__RECORDS SHOWN__:

┄┄┄┄┄┄┄┄┄┄

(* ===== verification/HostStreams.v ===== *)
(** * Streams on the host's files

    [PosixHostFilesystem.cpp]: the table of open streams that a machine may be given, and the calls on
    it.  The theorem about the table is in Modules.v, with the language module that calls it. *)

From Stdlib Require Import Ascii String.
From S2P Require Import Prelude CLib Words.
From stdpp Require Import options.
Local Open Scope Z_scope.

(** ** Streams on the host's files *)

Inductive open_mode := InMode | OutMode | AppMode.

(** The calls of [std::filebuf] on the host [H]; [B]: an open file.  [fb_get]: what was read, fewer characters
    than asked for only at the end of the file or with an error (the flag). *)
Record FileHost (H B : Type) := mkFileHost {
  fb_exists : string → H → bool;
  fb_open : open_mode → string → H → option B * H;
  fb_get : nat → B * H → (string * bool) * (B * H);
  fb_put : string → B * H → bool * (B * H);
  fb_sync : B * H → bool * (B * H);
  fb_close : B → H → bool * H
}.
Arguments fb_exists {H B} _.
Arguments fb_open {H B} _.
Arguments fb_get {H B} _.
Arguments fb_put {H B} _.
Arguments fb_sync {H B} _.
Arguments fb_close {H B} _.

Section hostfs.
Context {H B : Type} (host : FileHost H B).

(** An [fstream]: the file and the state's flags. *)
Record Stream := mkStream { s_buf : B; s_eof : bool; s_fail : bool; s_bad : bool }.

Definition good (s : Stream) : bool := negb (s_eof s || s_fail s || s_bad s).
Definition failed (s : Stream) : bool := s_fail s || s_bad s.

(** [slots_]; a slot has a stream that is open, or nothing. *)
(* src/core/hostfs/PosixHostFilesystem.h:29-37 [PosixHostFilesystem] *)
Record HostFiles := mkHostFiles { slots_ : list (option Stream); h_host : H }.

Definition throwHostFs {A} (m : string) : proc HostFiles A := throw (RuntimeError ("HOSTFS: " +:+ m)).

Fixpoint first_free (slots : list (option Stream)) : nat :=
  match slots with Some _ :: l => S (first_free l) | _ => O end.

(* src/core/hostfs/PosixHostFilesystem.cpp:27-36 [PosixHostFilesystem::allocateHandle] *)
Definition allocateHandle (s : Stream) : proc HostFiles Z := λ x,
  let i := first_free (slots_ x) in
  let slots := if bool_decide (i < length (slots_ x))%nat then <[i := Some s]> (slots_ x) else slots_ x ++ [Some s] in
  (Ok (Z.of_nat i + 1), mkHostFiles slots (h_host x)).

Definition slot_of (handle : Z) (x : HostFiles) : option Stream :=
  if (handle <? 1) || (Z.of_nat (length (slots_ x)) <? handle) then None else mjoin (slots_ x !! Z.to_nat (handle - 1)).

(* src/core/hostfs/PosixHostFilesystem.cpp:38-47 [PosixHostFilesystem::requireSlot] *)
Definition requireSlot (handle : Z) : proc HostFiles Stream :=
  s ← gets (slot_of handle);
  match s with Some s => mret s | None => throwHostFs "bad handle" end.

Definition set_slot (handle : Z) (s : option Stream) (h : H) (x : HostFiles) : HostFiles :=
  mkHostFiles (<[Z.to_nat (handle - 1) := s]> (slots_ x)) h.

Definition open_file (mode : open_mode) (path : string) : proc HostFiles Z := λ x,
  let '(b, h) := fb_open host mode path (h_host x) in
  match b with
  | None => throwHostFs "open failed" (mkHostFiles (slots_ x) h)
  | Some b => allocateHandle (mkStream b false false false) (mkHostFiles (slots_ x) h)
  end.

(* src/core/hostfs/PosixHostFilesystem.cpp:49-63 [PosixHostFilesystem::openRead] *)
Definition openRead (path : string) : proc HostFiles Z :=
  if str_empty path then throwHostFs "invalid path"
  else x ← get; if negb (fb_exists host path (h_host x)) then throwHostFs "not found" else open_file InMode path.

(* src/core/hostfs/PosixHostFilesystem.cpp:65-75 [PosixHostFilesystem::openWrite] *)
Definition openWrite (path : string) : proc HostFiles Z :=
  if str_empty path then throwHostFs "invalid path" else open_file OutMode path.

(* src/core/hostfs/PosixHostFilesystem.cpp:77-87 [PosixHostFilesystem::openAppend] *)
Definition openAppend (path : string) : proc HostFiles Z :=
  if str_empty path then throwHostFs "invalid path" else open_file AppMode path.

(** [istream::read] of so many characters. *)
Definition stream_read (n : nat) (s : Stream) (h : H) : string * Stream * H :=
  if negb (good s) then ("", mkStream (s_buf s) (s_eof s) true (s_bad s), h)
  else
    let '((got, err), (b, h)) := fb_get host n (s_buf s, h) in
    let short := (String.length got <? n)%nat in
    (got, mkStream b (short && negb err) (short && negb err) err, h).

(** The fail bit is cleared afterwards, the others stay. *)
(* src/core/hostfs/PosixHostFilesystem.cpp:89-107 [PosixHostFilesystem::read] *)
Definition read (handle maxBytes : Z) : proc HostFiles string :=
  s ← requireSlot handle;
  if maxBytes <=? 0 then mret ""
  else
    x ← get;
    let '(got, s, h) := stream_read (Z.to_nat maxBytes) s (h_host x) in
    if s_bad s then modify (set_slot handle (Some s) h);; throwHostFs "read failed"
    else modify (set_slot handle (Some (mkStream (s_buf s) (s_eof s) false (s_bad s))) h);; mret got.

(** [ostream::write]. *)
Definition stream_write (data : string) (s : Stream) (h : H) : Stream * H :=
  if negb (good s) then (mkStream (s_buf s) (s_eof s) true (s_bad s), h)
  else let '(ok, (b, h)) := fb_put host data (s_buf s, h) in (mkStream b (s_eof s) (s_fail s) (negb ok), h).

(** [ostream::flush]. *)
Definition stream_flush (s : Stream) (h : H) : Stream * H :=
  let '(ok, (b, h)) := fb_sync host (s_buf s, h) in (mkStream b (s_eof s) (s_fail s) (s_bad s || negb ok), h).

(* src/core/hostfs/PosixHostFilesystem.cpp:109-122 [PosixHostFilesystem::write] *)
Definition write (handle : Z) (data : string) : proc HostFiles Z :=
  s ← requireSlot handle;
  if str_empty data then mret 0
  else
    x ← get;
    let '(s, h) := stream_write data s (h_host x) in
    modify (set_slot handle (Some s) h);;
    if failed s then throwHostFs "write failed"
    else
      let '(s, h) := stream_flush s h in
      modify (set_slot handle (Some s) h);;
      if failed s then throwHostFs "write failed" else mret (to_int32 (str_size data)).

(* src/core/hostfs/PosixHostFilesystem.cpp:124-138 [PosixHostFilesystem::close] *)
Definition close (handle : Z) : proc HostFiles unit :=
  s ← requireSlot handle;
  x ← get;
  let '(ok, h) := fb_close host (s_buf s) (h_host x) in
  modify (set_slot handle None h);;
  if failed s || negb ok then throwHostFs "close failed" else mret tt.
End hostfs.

┄┄┄┄┄┄┄┄┄┄

__WORK TASK__: Retype all of the records above, word for word.

__RESULT OF THIS EXERCISE__:
(* ===== verification/HostStreams.v ===== *)
(** * Streams on the host's files

    [PosixHostFilesystem.cpp]: the table of open streams that a machine may be given, and the calls on
    it.  The theorem about the table is in Modules.v, with the language module that calls it. *)

From Stdlib Require Import Ascii String.
From S2P Require Import Prelude CLib Words.
From stdpp Require Import options.
Local Open Scope Z_scope.

(** ** Streams on the host's files *)

Inductive open_mode := InMode | OutMode | AppMode.

(** The calls of [std::filebuf] on the host [H]; [B]: an open file.  [fb_get]: what was read, fewer characters
    than asked for only at the end of the file or with an error (the flag). *)
Record FileHost (H B : Type) := mkFileHost {
  fb_exists : string → H → bool;
  fb_open : open_mode → string → H → option B * H;
  fb_get : nat → B * H → (string * bool) * (B * H);
  fb_put : string → B * H → bool * (B * H);
  fb_sync : B * H → bool * (B * H);
  fb_close : B → H → bool * H
}.
Arguments fb_exists {H B} _.
Arguments fb_open {H B} _.
Arguments fb_get {H B} _.
Arguments fb_put {H B} _.
Arguments fb_sync {H B} _.
Arguments fb_close {H B} _.

Section hostfs.
Context {H B : Type} (host : FileHost H B).

(** An [fstream]: the file and the state's flags. *)
Record Stream := mkStream { s_buf : B; s_eof : bool; s_fail : bool; s_bad : bool }.

Definition good (s : Stream) : bool := negb (s_eof s || s_fail s || s_bad s).
Definition failed (s : Stream) : bool := s_fail s || s_bad s.

(** [slots_]; a slot has a stream that is open, or nothing. *)
(* src/core/hostfs/PosixHostFilesystem.h:29-37 [PosixHostFilesystem] *)
Record HostFiles := mkHostFiles { slots_ : list (option Stream); h_host : H }.

Definition throwHostFs {A} (m : string) : proc HostFiles A := throw (RuntimeError ("HOSTFS: " +:+ m)).

Fixpoint first_free (slots : list (option Stream)) : nat :=
  match slots with Some _ :: l => S (first_free l) | _ => O end.

(* src/core/hostfs/PosixHostFilesystem.cpp:27-36 [PosixHostFilesystem::allocateHandle] *)
Definition allocateHandle (s : Stream) : proc HostFiles Z := λ x,
  let i := first_free (slots_ x) in
  let slots := if bool_decide (i < length (slots_ x))%nat then <[i := Some s]> (slots_ x) else slots_ x ++ [Some s] in
  (Ok (Z.of_nat i + 1), mkHostFiles slots (h_host x)).

Definition slot_of (handle : Z) (x : HostFiles) : option Stream :=
  if (handle <? 1) || (Z.of_nat (length (slots_ x)) <? handle) then None else mjoin (slots_ x !! Z.to_nat (handle - 1)).

(* src/core/hostfs/PosixHostFilesystem.cpp:38-47 [PosixHostFilesystem::requireSlot] *)
Definition requireSlot (handle : Z) : proc HostFiles Stream :=
  s ← gets (slot_of handle);
  match s with Some s => mret s | None => throwHostFs "bad handle" end.

Definition set_slot (handle : Z) (s : option Stream) (h : H) (x : HostFiles) : HostFiles :=
  mkHostFiles (<[Z.to_nat (handle - 1) := s]> (slots_ x)) h.

Definition open_file (mode : open_mode) (path : string) : proc HostFiles Z := λ x,
  let '(b, h) := fb_open host mode path (h_host x) in
  match b with
  | None => throwHostFs "open failed" (mkHostFiles (slots_ x) h)
  | Some b => allocateHandle (mkStream b false false false) (mkHostFiles (slots_ x) h)
  end.

(* src/core/hostfs/PosixHostFilesystem.cpp:49-63 [PosixHostFilesystem::openRead] *)
Definition openRead (path : string) : proc HostFiles Z :=
  if str_empty path then throwHostFs "invalid path"
  else x ← get; if negb (fb_exists host path (h_host x)) then throwHostFs "not found" else open_file InMode path.

(* src/core/hostfs/PosixHostFilesystem.cpp:65-75 [PosixHostFilesystem::openWrite] *)
Definition openWrite (path : string) : proc HostFiles Z :=
  if str_empty path then throwHostFs "invalid path" else open_file OutMode path.

(* src/core/hostfs/PosixHostFilesystem.cpp:77-87 [PosixHostFilesystem::openAppend] *)
Definition openAppend (path : string) : proc HostFiles Z :=
  if str_empty path then throwHostFs "invalid path" else open_file AppMode path.

(** [istream::read] of so many characters. *)
Definition stream_read (n : nat) (s : Stream) (h : H) : string * Stream * H :=
  if negb (good s) then ("", mkStream (s_buf s) (s_eof s) true (s_bad s), h)
  else
    let '((got, err), (b, h)) := fb_get host n (s_buf s, h) in
    let short := (String.length got <? n)%nat in
    (got, mkStream b (short && negb err) (short && negb err) err, h).

(** The fail bit is cleared afterwards, the others stay. *)
(* src/core/hostfs/PosixHostFilesystem.cpp:89-107 [PosixHostFilesystem::read] *)
Definition read (handle maxBytes : Z) : proc HostFiles string :=
  s ← requireSlot handle;
  if maxBytes <=? 0 then mret ""
  else
    x ← get;
    let '(got, s, h) := stream_read (Z.to_nat maxBytes) s (h_host x) in
    if s_bad s then modify (set_slot handle (Some s) h);; throwHostFs "read failed"
    else modify (set_slot handle (Some (mkStream (s_buf s) (s_eof s) false (s_bad s))) h);; mret got.

(** [ostream::write]. *)
Definition stream_write (data : string) (s : Stream) (h : H) : Stream * H :=
  if negb (good s) then (mkStream (s_buf s) (s_eof s) true (s_bad s), h)
  else let '(ok, (b, h)) := fb_put host data (s_buf s, h) in (mkStream b (s_eof s) (s_fail s) (negb ok), h).

(** [ostream::flush]. *)
Definition stream_flush (s : Stream) (h : H) : Stream * H :=
  let '(ok, (b, h)) := fb_sync host (s_buf s, h) in (mkStream b (s_eof s) (s_fail s) (s_bad s || negb ok), h).

(* src/core/hostfs/PosixHostFilesystem.cpp:109-122 [PosixHostFilesystem::write] *)
Definition write (handle : Z) (data : string) : proc HostFiles Z :=
  s ← requireSlot handle;
  if str_empty data then mret 0
  else
    x ← get;
    let '(s, h) := stream_write data s (h_host x) in
    modify (set_slot handle (Some s) h);;
    if failed s then throwHostFs "write failed"
    else
      let '(s, h) := stream_flush s h in
      modify (set_slot handle (Some s) h);;
      if failed s then throwHostFs "write failed" else mret (to_int32 (str_size data)).

(* src/core/hostfs/PosixHostFilesystem.cpp:124-138 [PosixHostFilesystem::close] *)
Definition close (handle : Z) : proc HostFiles unit :=
  s ← requireSlot handle;
  x ← get;
  let '(ok, h) := fb_close host (s_buf s) (h_host x) in
  modify (set_slot handle None h);;
  if failed s || negb ok then throwHostFs "close failed" else mret tt.
End hostfs.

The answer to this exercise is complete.